Some Discrete Probability Distributions

Binomial Distributions

A Bernoulli Process must possess the following properties:

The experiment consists of repeated trials.
Each trial results in a boolean outcome, which can be considered true or false, success or failure, etc.
The probability of success, $p$, remains constant across trials.
Repeated trials are independent.

A binomial distribution aggregates the outcomes of a Bernoulli process across multiple trials to tell you how likely it is to achieve a certain number of successes. The number $X$ of successes in $n$ Bernoulli trials is called a binomial random variable, and its probability distribution is what we call the binomial distribution.

If we let $n$ be the number of trials, $x$ be the number of successes, and $p$ be the probability of success on a given trial, and $q = 1 - p$ be the probability of failure on a given trial, then the probability distribution of the random variable $X$ is

\[b(x, n, p) = {n \choose x}p^x q^{n-x}, \quad x = 0, 1, 2, \dots, n.\]
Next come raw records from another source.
Lemma rep_append kind r outs es e r1 n :
  item_rep kind r outs es -> total_of r (outs ++ blocks es) < xSize r -> entry_ok kind e ->
  item_core r1 outs (blocks (es ++ [e])) -> params r1 = params r -> pucFree r1 = pucFree r ->
  uxRingbufferFlags r1 = uxRingbufferFlags r -> n = xItemsWaiting r + weight e ->
  let r' := set_pucWrite (pucAcquire r1) (set_waiting n (check_full r1)) in
  item_rep kind r' outs (es ++ [e]) /\ live_of r' outs = live_of r outs /\ params r' = params r.
Proof.
  intros R Hlt Hok R1 Hp Hf Hfl -> r'.
  pose proof (rep_not_full _ _ _ _ R Hlt) as Hnf. unfold params in Hp. injection Hp. clear Hp. intros Ht Hm Hs Hh.
  destruct (check_full_flags r1) as (F1 & F2 & F3).
  destruct R. pose proof (core_geo _ _ _ R1) as Hg.
  assert (is_full r' = (pucAcquire r1 =? pucFree r1)) as Hfull.
  { subst r'. replace (is_full _) with (is_full (check_full r1)) by (by destruct (check_full r1)).
    rewrite F3. unfold is_full in *. rewrite Hfl, Hnf. done. }
  assert (item_core r' outs (blocks (es ++ [e]))) as R'.
  { subst r'. unfold check_full. destruct R1, (_ =? _); destruct r1; by split. }
  assert (xSize r' = xSize r /\ xMaxItemSize r' = xMaxItemSize r /\ pucHead r' = pucHead r /\
    pucFree r' = pucFree r /\ xItemsWaiting r' = xItemsWaiting r + weight e) as (Es & Em & Eh & Ef & Ew).
  { subst r'. unfold check_full. destruct (_ =? _); destruct r1; simpl in *; by subst. }
  split; [split|unfold params; subst r'; unfold check_full; destruct (_ =? _); destruct r1, r; simpl in *; subst; done];
    try done.
  1-5: try (subst r'; unfold check_full in *; clear Hfull; destruct (_ =? _); destruct r1; simpl in *; congruence).
  - by rewrite Em, Es.
  - rewrite Hfull, Es, Ef, Eh. pose proof (core_full _ _ _ R1) as Hc. rewrite Hs, Hf, Hh in Hc. rewrite Hf.
    apply Hc. rewrite blocks_app. destruct outs, (blocks es), e; done.
  - rewrite Ew, waiting_app, rp_waiting. simpl. lia.
  - apply Forall_app. by split; [|constructor].
Qed.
To break this down some, there are ${n \choose x}$ ways to have $x$ successes out of $n$ trials (different orderings). For each, there are $x$ independent events that occurr with a probability of $p$ and $n - x$ independent events that occur with a probability of $q = 1 - p.$

The mean and variance of the binomial distribution $b(x, n, p)$ are

\[\mu = np, ~ \text{and} ~ \sigma^2 = npq.\]

We can use a summation over the formula above to find the probability of there being between $a$ and $b$ successes:

\[\sum_{x=a}^b{\binom{n}{x} p^x q^{n-x}}.\]

Hypergeometric Distributions

The Hypergeometric distribution is similiar to the Binomial distrbution, but is performed without replacement. So, if success is drawing an ace from a deck of cards, in a Bionomial situation the card drawn each trial would be put back into the deck; in the Hypergeometric it would not be. Thus, the trials for a Hypergeometric distribution are not independent.

A Hypergeometric experiment has the following properties:

A random sample of size $n$ is selected without replacement from $N$ items.
Of the $N$ items, $k$ may be classified as successes and $N - k$ are classified as failures.

The number $X$ of successes of a Hypergeometric experiment is called a Hypergeometric random vairable, and its probability distrbution is called the Hypergeometric distribution.

The probability distribution of $X$ describes the probability of $x$ successes in $n$ draws, without replacement, from a finite population of size $N$ that contains exactly $k$ successful items and $N - k$ failure items is

\[h(x, N, n, k) = \frac{\binom{k}{x}\binom{N-k}{n-x}}{\binom{N}{n}}, \quad \max{(0, n - (N -k))} \leq x \leq \min{(n, k)}.\]

The mean and variance of the Hypergeometric distrbution $h(x, N, n, k)$ are

\[\mu = \frac{nk}{N} ~ \text{and} ~ \sigma^2 = \frac{N - n}{N - 1} \cdot n \cdot \frac{k}{N} \left ( 1 - \frac{k}{N} \right ).\]

It’s worth noting that when $n$ is small compared to $N$, the lack of replacement in a hypergeoemetric process doesn’t cause much impact to the distribution, and in these cases, the hypergeoemetric distrbution is similar to the binomial distribution. In fact, for large values of $N$ and small values of $n$, the binomial distribution approximates the hypergeoemetric distribution.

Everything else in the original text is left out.